Um levantamento recente da Genial/Quaest, publicado nesta quinta-feira (15), revela que o clima de tensão geopolítica na América Latina atingiu o imaginário popular no Brasil. Atualmente, 58% da população manifesta receio de que o território nacional seja alvo de uma incursão militar norte-americana, espelhando o ocorrido na Venezuela no começo deste mês.
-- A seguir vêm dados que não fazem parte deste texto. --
Lemma is_safe_url_decides_witness :
  Anuncio.Run.is_safe_url Sample.libraries Sample.example_com
    (py "https://example.com/next;here?x=1#top") = Return true
  /\ AssetManager.Run.is_safe_url Sample.libraries Sample.example_com
       (py "https://example.com/next;here?x=1#top") = Return true.
Proof.
  apply (@is_safe_url_decides Sample.libraries Sample.example_com
           (py "https://example.com/next;here?x=1#top")
           {| Url.scheme := py "http"; Url.netloc := py "example.com";
              Url.path := py "/"; Url.params := []; Url.query := [];
              Url.fragment := [] |}
           {| Url.scheme := py "https"; Url.netloc := py "example.com";
              Url.path := py "/next"; Url.params := py "here";
              Url.query := py "x=1"; Url.fragment := py "top" |}).
  - vm_compute. reflexivity.
  - left. reflexivity.
  - discriminate.
  - vm_compute. reflexivity.
Defined.

(** X18.  On a target made of ASCII characters without square brackets the
    redirect guard of either variant raises nothing: given a host URL that
    parses with the scheme [http] or [https] and a netloc, it answers true
    or false, the same in both variants. *)
Theorem is_safe_url_answers_on_plain (E : externals) (host_url target : pystr)
        (b : Url.ParseResult) :
  Url.urlparse (url_runtime E) host_url [] = Return b ->
  Url.scheme b = py "http" \/ Url.scheme b = py "https" ->
  Url.netloc b <> [] ->
  forallb is_ascii target = true ->
  Url.mem Url.lbracket target = false ->
  Url.mem Url.rbracket target = false ->
  exists answer : bool,
    Anuncio.Run.is_safe_url E host_url target = Return answer
    /\ AssetManager.Run.is_safe_url E host_url target = Return answer.
Proof.
  intros Hb Hsb Hnb Hascii Hl Hr.
  assert (Hplain : Forall (fun c => is_ascii c = true /\ N.eqb c Url.lbracket = false
                                    /\ N.eqb c Url.rbracket = false) target).
  { apply Forall_forall. intros c Hc. rewrite forallb_forall in Hascii.
    split; [now apply Hascii|].
    split; apply not_true_is_false; intros Heq; apply N.eqb_eq in Heq; subst c.
    - assert (Url.mem Url.lbracket target = true); [|congruence].
      apply existsb_exists. exists Url.lbracket. split; [exact Hc | apply N.eqb_refl].
    - assert (Url.mem Url.rbracket target = true); [|congruence].
      apply existsb_exists. exists Url.rbracket. split; [exact Hc | apply N.eqb_refl]. }
  destruct (@urlparse_plain (url_runtime E) target (Url.scheme b) Hplain) as [u Hu].
  eexists. split.
  - apply (@guard_decides E host_url target b u Hb Hsb Hnb Hu).
  - apply (@guard_decides E host_url target b u Hb Hsb Hnb Hu).
Qed.

Lemma is_safe_url_answers_on_plain_witness :
  exists answer : bool,
    Anuncio.Run.is_safe_url Sample.libraries Sample.example_com
      (py "javascript:alert(1)") = Return answer
    /\ AssetManager.Run.is_safe_url Sample.libraries Sample.example_com
         (py "javascript:alert(1)") = Return answer.
Proof.
  apply (@is_safe_url_answers_on_plain Sample.libraries Sample.example_com
           (py "javascript:alert(1)")
           {| Url.scheme := py "http"; Url.netloc := py "example.com";
              Url.path := py "/"; Url.params := []; Url.query := [];
              Url.fragment := [] |}).
  - vm_compute. reflexivity.
  - left. reflexivity.
  - discriminate.
  - reflexivity.
  - reflexivity.
  - reflexivity.
Defined.

(* ================================================================== *)
(** * What the forms accept *)

Section FormFacts.
Variable E : externals.

Lemma app_nil_both {A : Type} (l l' : list A) : l ++ l' = [] <-> l = [] /\ l' = [].
Proof.
  split; [apply app_eq_nil | intros [-> ->]; reflexivity].
Qed.

Lemma run_chain_passes (v : validator) (rest : list validator) (data : pystr) :
  run_chain (v :: rest) data = [] <-> v data = Pass /\ run_chain rest data = [].
Proof.
  simpl. destruct (v data); split; try easy; intros [Hv _]; discriminate.
Qed.

Lemma validate_field_passes (name : string) (vs : list validator)
      (fields : list (string * pystr)) :
  validate_field name vs fields = [] <-> run_chain vs (field name fields) = [].
Proof.
  unfold validate_field. destruct (run_chain vs (field name fields)); simpl;
    split; easy.
Qed.

Lemma DataRequired_passes (message data : pystr) :
  DataRequired E message data = Pass <-> strip (is_space (unicode E)) data <> [].
Proof.
  unfold DataRequired. destruct (strip (is_space (unicode E)) data); split; easy.
Qed.

Lemma Length_passes (min : nat) (max : option nat) (message data : pystr) :
  Length min max message data = Pass
  <-> min <= List.length data
      /\ match max with Some m => List.length data <= m | None => True end.
Proof.
  unfold Length. cbv zeta.
  destruct (Nat.leb_spec min (List.length data)) as [Hmin|Hmin]; cbn [andb].
  - destruct max as [m|].
    + destruct (Nat.leb_spec (List.length data) m) as [Hmax|Hmax]; split; try easy.
      intros [_ H]. lia.
    + split; easy.
  - split; [discriminate | intros [H _]; lia].
Qed.

Lemma email_check_passes (data : pystr) :
  (Email E data = Pass <-> email_error E data = None)
  /\ (AssetManager.Forms.validate_email_format E data = Pass
      <-> email_error E data = None).
Proof.
  unfold Email, AssetManager.Forms.validate_email_format.
  destruct (email_error E data); split; split; easy.
Qed.

Lemma csrf_passes (req : request) : csrf_errors req = [] <-> csrf_error req = None.
Proof. unfold csrf_errors. destruct (csrf_error req); split; easy. Qed.

Lemma submitted_post (req : request) : is_submitted req = true <-> method req = POST.
Proof. unfold is_submitted. destruct (method req); split; easy. Qed.

Lemma validates_iff (req : request) (errors : list (string * pystr)) :
  (Anuncio.Forms.validate_on_submit req errors = true
   <-> method req = POST /\ errors = [])
  /\ (AssetManager.Forms.validate_on_submit req errors = true
      <-> method req = POST /\ errors = []).
Proof.
  unfold Anuncio.Forms.validate_on_submit, AssetManager.Forms.validate_on_submit.
  rewrite andb_true_iff, submitted_post.
  destruct errors; split; split; intros [H1 H2]; split; easy.
Qed.

(** X19.  The asset form of the second variant validates exactly when it
    was posted with a good CSRF token and holds a name of 5 to 100
    characters, a serial number of at most 50 and a description of at least
    10, none of them blank. *)
Theorem asset_form_accepts (req : request) :
  AssetManagerViews.valid E req = true
  <-> method req = POST
      /\ csrf_error req = None
      /\ (strip (is_space (unicode E)) (field "name" (posted req)) <> []
          /\ 5 <= List.length (field "name" (posted req))
          /\ List.length (field "name" (posted req)) <= 100)
      /\ (strip (is_space (unicode E)) (field "serial_number" (posted req)) <> []
          /\ List.length (field "serial_number" (posted req)) <= 50)
      /\ (strip (is_space (unicode E)) (field "description" (posted req)) <> []
          /\ 10 <= List.length (field "description" (posted req))).
Proof.
  unfold AssetManagerViews.valid, AssetManagerViews.asset_form_errors.
  rewrite (proj2 (validates_iff req _)).
  rewrite !app_nil_both, csrf_passes, !validate_field_passes, !run_chain_passes,
    !DataRequired_passes, !Length_passes.
  cbn [run_chain]. intuition lia.
Qed.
O questionamento central levado aos cidadãos foi: “Depois da ação dos EUA na Venezuela, você tem medo de que possa haver algo parecido contra o Brasil em um futuro próximo?”. O veredito das ruas apresentou o seguinte cenário:
Sim, tenho medo: 58%
Não tenho medo: 40%
Indecisos ou não opinaram: 2%
A percepção de risco varia conforme a posição política do entrevistado. O temor de uma investida externa é mais acentuado entre os apoiadores do governo atual (lulistas), atingindo 74%. Já no espectro oposto, entre os bolsonaristas, o índice de apreensão é menor, fixando-se em 57%.
Embora temam o reflexo interno, os brasileiros estão divididos quanto ao mérito da operação que destituiu o regime de Caracas. A captura de Nicolás Maduro e sua esposa em 3 de janeiro conta com o apoio de 46% da população, contra 39% que condenam o uso da força. Cerca de 15% preferiram não se posicionar.
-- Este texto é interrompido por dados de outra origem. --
Lemma fill_bounds_tight_witness :
  exists m' ql qu,
    fill (basis := BezierBasis) 4 Rmult frame_of_axis line_scene line_prims 4096 0 7 ∅
      = Some (m', 4) /\
    decode_lower AxisY 4096 4 3 m' = Some ql /\
    decode_upper AxisY 4096 4 3 m' = Some qu /\
    ql <= qu /\ (1 <= IZR qu < 2)%R.
Proof.
  destruct (fill_bounds_tight (basis := BezierBasis) 4 Rmult frame_of_axis line_scene
              line_prims 4096 0 7 ∅ ltac:(lia) ltac:(cbn; lia) ltac:(lia) ltac:(cbn; lia))
    as (m' & bb & Hf & _ & Hs).
  destruct (Hs 3 (mkPrimRef 0 3) AxisY ltac:(lia) eq_refl)
    as (ql & qu & Hl & Hu & _ & _ & Hord & _ & Hup).
  exists m', ql, qu. split; [exact Hf |]. split; [exact Hl |]. split; [exact Hu |].
  split; [apply Hord; cbn; lra |].
  cbn in Hup. specialize (Hup ltac:(lra) ltac:(lra)). lra.
Defined.

(** The single-precision product of the stored example: for the
    component [16644063 * 2^-24], whose product by 126 rounds to 125, the
    result is within [2^-24] of the exact product, relatively, and of
    magnitude at most 126. *)
Lemma binary32_product_error :
  let c := Binary32.to_R Binary32.c_near_125 in
  let r := Binary32.to_R (Binary32.mul Binary32.f126 Binary32.c_near_125) in
  (r = 125 /\ Rabs (r - 126 * c) <= 126 * Rabs c / 2 ^ 24 /\ Rabs r <= 126)%R.
Proof.
  assert (Hc : Binary32.to_R Binary32.c_near_125 = (16644063 / 16777216)%R).
  { unfold Binary32.to_R, Binary32.c_near_125. cbn [Z.opp Z.leb Z.compare].
    change (2 ^ 24)%Z with 16777216%Z. reflexivity. }
  assert (Hr : Binary32.to_R (Binary32.mul Binary32.f126 Binary32.c_near_125) = 125%R).
  { assert (Hm : Binary32.mul Binary32.f126 Binary32.c_near_125
                 = S754_finite false 16384000 (-17)) by (vm_compute; reflexivity).
    rewrite Hm. unfold Binary32.to_R. cbn [Z.opp Z.leb Z.compare].
    change (2 ^ (- (-17)))%Z with 131072%Z. lra. }
  cbv zeta. rewrite Hc, Hr.
  replace (2 ^ 24)%R with 16777216%R by (rewrite pow_IZR; reflexivity).
  split; [reflexivity |]. split.
  - rewrite (Rabs_pos_eq (16644063 / 16777216)) by lra.
    apply Rabs_le. lra.
  - rewrite Rabs_pos_eq; lra.
Qed.
(** Three jobs: 8841 has written its output; 8842 has ended without
    output and its local rerun succeeds; 8843 is still listed by
    [qstat]. *)
Definition qstat_8843 : string :=
  "job-ID  prior   name       user  state" +:+ newline
  +:+ "----------------------------------------" +:+ newline
  +:+ "   8843 0.55500 c20to29.sh tofu  r" +:+ newline.
Definition rerun_pass : env :=
  pass [ledger_line "8841" "out/quivered/c0to9.sh";
        ledger_line "8842" "out/quivered/c10to19.sh";
        ledger_line "8843" "out/quivered/c20to29.sh"]
       qstat_8843
       ["out/quivered/c0to9.quivered.fq"]
       (fun _ => [])
       [("out/quivered/c0to9.quivered.fq", [c0; c1]);
        ("out/quivered/c10to19.quivered.fq", [c5_q30])]
       [(0, ["m1"; "m2"]); (1, ["m3"; "m4"; "m5"]); (5, ["m1"; "m2"])].
Definition rerun_written : written :=
  written_by (pickup_best_clusters policy_2_1 rerun_pass
                ["out/quivered/c0to9.quivered.fq"]).

End Demo.

Module DemoA.
Import IceQuiverPostprocess Demo.

(** A ledger whose second line has no tab. *)
Definition broken_ledger : env :=
  pass [ledger_line "8841" "out/quivered/c0to9.sh"; "8842 out/quivered/c10to19.sh"]
       "" [] (fun _ => []) [] [].

(** The pass of [rerun_pass] when the local rerun leaves its scripts
    without output. *)
Definition failing_pass : env :=
  pass (submitted_quiver_jobs_log rerun_pass) qstat_8843
       ["out/quivered/c0to9.quivered.fq"] (fun bad => bad)
       [("out/quivered/c0to9.quivered.fq", [c0; c1])]
       [(0, ["m1"; "m2"]); (1, ["m3"; "m4"; "m5"])].

(** A pass in which job 8843 is still listed and nothing else is
    missing. *)
Definition running_pass : env :=
  pass [ledger_line "8841" "out/quivered/c0to9.sh";
        ledger_line "8843" "out/quivered/c20to29.sh"]
       qstat_8843
       ["out/quivered/c0to9.quivered.fq"] (fun _ => [])
       [("out/quivered/c0to9.quivered.fq", [c0; c1])]
       [(0, ["m1"; "m2"]); (1, ["m3"; "m4"; "m5"])].

(** The same two jobs once both have written their output and left the
    queue. *)
Definition finished_pass : env :=
  pass [ledger_line "8841" "out/quivered/c0to9.sh";
        ledger_line "8843" "out/quivered/c20to29.sh"]
       ""
       ["out/quivered/c0to9.quivered.fq"; "out/quivered/c20to29.quivered.fq"]
       (fun _ => [])
       [("out/quivered/c0to9.quivered.fq", [c0; c1]);
        ("out/quivered/c20to29.quivered.fq", [c2; c3])]
       [(0, ["m1"; "m2"]); (1, ["m3"; "m4"; "m5"]);
        (2, ["m6"; "m7"; "m8"; "m9"]); (3, ["m10"])].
Essa polarização evidencia o conflito ético e político sobre até onde vai o limite da soberania nacional diante de pressões internacionais no continente.
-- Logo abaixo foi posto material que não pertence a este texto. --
Lemma next_bluetooth_world env driver f w :
  btPredicate (registry w) driver = Some f →
  log (next (getPossibleBluetoothDevicesForDriver env driver) w).2
  = log w ++ [EvListComPorts BluetoothMatching].
Proof.
  unfold btPredicate, getPossibleBluetoothDevicesForDriver. cbn [next].
  destruct (registry w !! driver) as [devs |] eqn:Hd; [| done].
  unfold defaultdict_get, touchBluetooth. rewrite Hd. unfold defaultdict_get.
  destruct (devs !! KEY_BLUETOOTH) as [[s | g] |] eqn:Hk; try done.
  intros [= ->]. cbn [fst snd next].
  match goal with |- log (next ?g ?w0).2 = _ =>
    assert (Heq : w0 = (next g w0).2)
      by (apply (next_steps eq), steps_pure, pure_btFilter, pure_genexp);
    rewrite <- Heq end.
  done.
Qed.

(** C10. [getConnectedUsbDevicesForDriver] and
    [getPossibleBluetoothDevicesForDriver] are generator functions: the call
    returns the generator and leaves the world as it is, for every driver
    name. The first [next] does the work: for an unregistered driver it
    raises [KeyError] before any enumeration; for a registered driver the
    USB function then fetches the three lists, and the Bluetooth function of
    a driver with a match function then calls [listComPorts]. *)
Theorem generator_functions_are_lazy env driver w :
  call (getConnectedUsbDevicesForDriver env driver) w
  = (Ok (getConnectedUsbDevicesForDriver env driver), w)
  ∧ call (getPossibleBluetoothDevicesForDriver env driver) w
    = (Ok (getPossibleBluetoothDevicesForDriver env driver), w)
  ∧ (registry w !! driver = None →
       next (getConnectedUsbDevicesForDriver env driver) w
       = (Raised (KeyError driver), GStop, w)
       ∧ next (getPossibleBluetoothDevicesForDriver env driver) w
         = (Raised (KeyError driver), GStop, w))
  ∧ (is_Some (registry w !! driver) →
       log (next (getConnectedUsbDevicesForDriver env driver) w).2
       = log w ++ [EvListUsbDevices; EvListHidDevices; EvListComPorts UsbMatching])
  ∧ (∀ f, btPredicate (registry w) driver = Some f →
       log (next (getPossibleBluetoothDevicesForDriver env driver) w).2
       = log w ++ [EvListComPorts BluetoothMatching]).
Proof.
  split_and!; [done | done | | |].
  - intros Hd. split;
      [by apply next_unregistered_usb | by apply next_unregistered_bluetooth].
  - intros Hd. rewrite next_getConnectedUsbDevicesForDriver_world by done.
    unfold afterUsbEnum, emit; cbn. by rewrite <- !app_assoc.
  - intros f Hf. by eapply next_bluetooth_world.
Qed.

Lemma unknownDriver_unregistered : registry importedWorld !! unknownDriver = None.
Proof. by vm_compute. Qed.

Lemma baum_registered : is_Some (registry importedWorld !! "baum").
Proof.
  destruct (registry importedWorld !! "baum") as [devs |] eqn:E; [by exists devs |].
  by vm_compute in E.
Qed.

Lemma baum_predicate : btPredicate (registry importedWorld) "baum" = Some baumMatch.
Proof. by vm_compute. Qed.

Lemma generator_functions_are_lazy_witness :
  (next (getConnectedUsbDevicesForDriver envOneHid unknownDriver) importedWorld
   = (Raised (KeyError unknownDriver), GStop, importedWorld)
   ∧ next (getPossibleBluetoothDevicesForDriver envOneHid unknownDriver) importedWorld
     = (Raised (KeyError unknownDriver), GStop, importedWorld))
  ∧ log (next (getConnectedUsbDevicesForDriver envOneHid "baum") importedWorld).2
    = log importedWorld ++ [EvListUsbDevices; EvListHidDevices; EvListComPorts UsbMatching]
  ∧ log (next (getPossibleBluetoothDevicesForDriver envOneHid "baum") importedWorld).2
    = log importedWorld ++ [EvListComPorts BluetoothMatching].
Proof.
  pose proof (generator_functions_are_lazy envOneHid unknownDriver importedWorld)
    as (_ & _ & Hnone & _).
  pose proof (generator_functions_are_lazy envOneHid "baum" importedWorld)
    as (_ & _ & _ & Husb & Hbt).
  exact (conj (Hnone unknownDriver_unregistered)
              (conj (Husb baum_registered) (Hbt baumMatch baum_predicate))).
Defined.

(** C6 (as stated, refuted). The driver name is not registered, and still
    the call of either generator function does not raise: it returns the
    generator. *)
Lemma unregistered_query_call_returns :
  registry importedWorld !! unknownDriver = None
  ∧ (∀ e w', call (getConnectedUsbDevicesForDriver envOneHid unknownDriver) importedWorld
             ≠ (Raise e, w'))
  ∧ (∀ e w', call (getPossibleBluetoothDevicesForDriver envOneHid unknownDriver)
                  importedWorld
             ≠ (Raise e, w')).
Proof.
  split_and!; [apply unknownDriver_unregistered | |]; intros e w'; unfold call;
    intros [=].
Qed.

(** C6 (amended). For a driver name that was never registered, every query
    entry point fails with [KeyError], a [LookupError]: the two generator
    functions when the generator they return is first iterated, with nothing
    yielded and no enumeration, and [arePossibleDevicesForDriver] during the
    call. *)
Theorem unregistered_driver_lookup_error env driver w :
  registry w !! driver = None →
  next (getConnectedUsbDevicesForDriver env driver) w
  = (Raised (KeyError driver), GStop, w)
  ∧ drain (getConnectedUsbDevicesForDriver env driver) w = ([], Some (KeyError driver), w)
  ∧ next (getPossibleBluetoothDevicesForDriver env driver) w
    = (Raised (KeyError driver), GStop, w)
  ∧ drain (getPossibleBluetoothDevicesForDriver env driver) w
    = ([], Some (KeyError driver), w)
  ∧ arePossibleDevicesForDriver env driver w = (Raise (KeyError driver), w)
  ∧ isLookupError (KeyError driver) = true.
Proof.
  intros Hd. split_and!.
  - by apply next_unregistered_usb.
  - unfold getConnectedUsbDevicesForDriver. cbn [drain]. by rewrite Hd.
  - by apply next_unregistered_bluetooth.
  - unfold getPossibleBluetoothDevicesForDriver. cbn [drain].
    by rewrite Hd, touchBluetooth_unregistered.
  - unfold arePossibleDevicesForDriver, call, getConnectedUsbDevicesForDriver.
    cbn [chain next]. by rewrite Hd.
  - done.
Qed.

Lemma unregistered_driver_lookup_error_witness :
  arePossibleDevicesForDriver envOneHid unknownDriver importedWorld
  = (Raise (KeyError unknownDriver), importedWorld).
Proof.
  pose proof (unregistered_driver_lookup_error envOneHid unknownDriver importedWorld
                unknownDriver_unregistered) as (_ & _ & _ & _ & H & _).
  exact H.
Defined.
A conduta do Palácio do Planalto frente ao episódio também passou pelo crivo popular:
51% enxergaram como equivocada a reação do governo Lula.
37% validaram a postura oficial brasileira.
12% não souberam avaliar.
A despeito das simpatias políticas, o brasileiro médio prefere o distanciamento. Quando o assunto é a ofensiva de Washington contra o país vizinho, 66% defendem que o Brasil permaneça neutro. Em contrapartida, 18% sugerem alinhamento total às diretrizes de Donald Trump e 10% pregam uma oposição ativa às medidas americanas.
Os dados foram coletados pelo instituto Quaest, sob encomenda da Genial Investimentos, cobrindo o período de 8 a 11 de janeiro. A amostra contemplou 2.004 cidadãos (acima de 16 anos) em todo o Brasil. O estudo apresenta uma margem de erro de dois pontos percentuais e um índice de confiabilidade de 95%.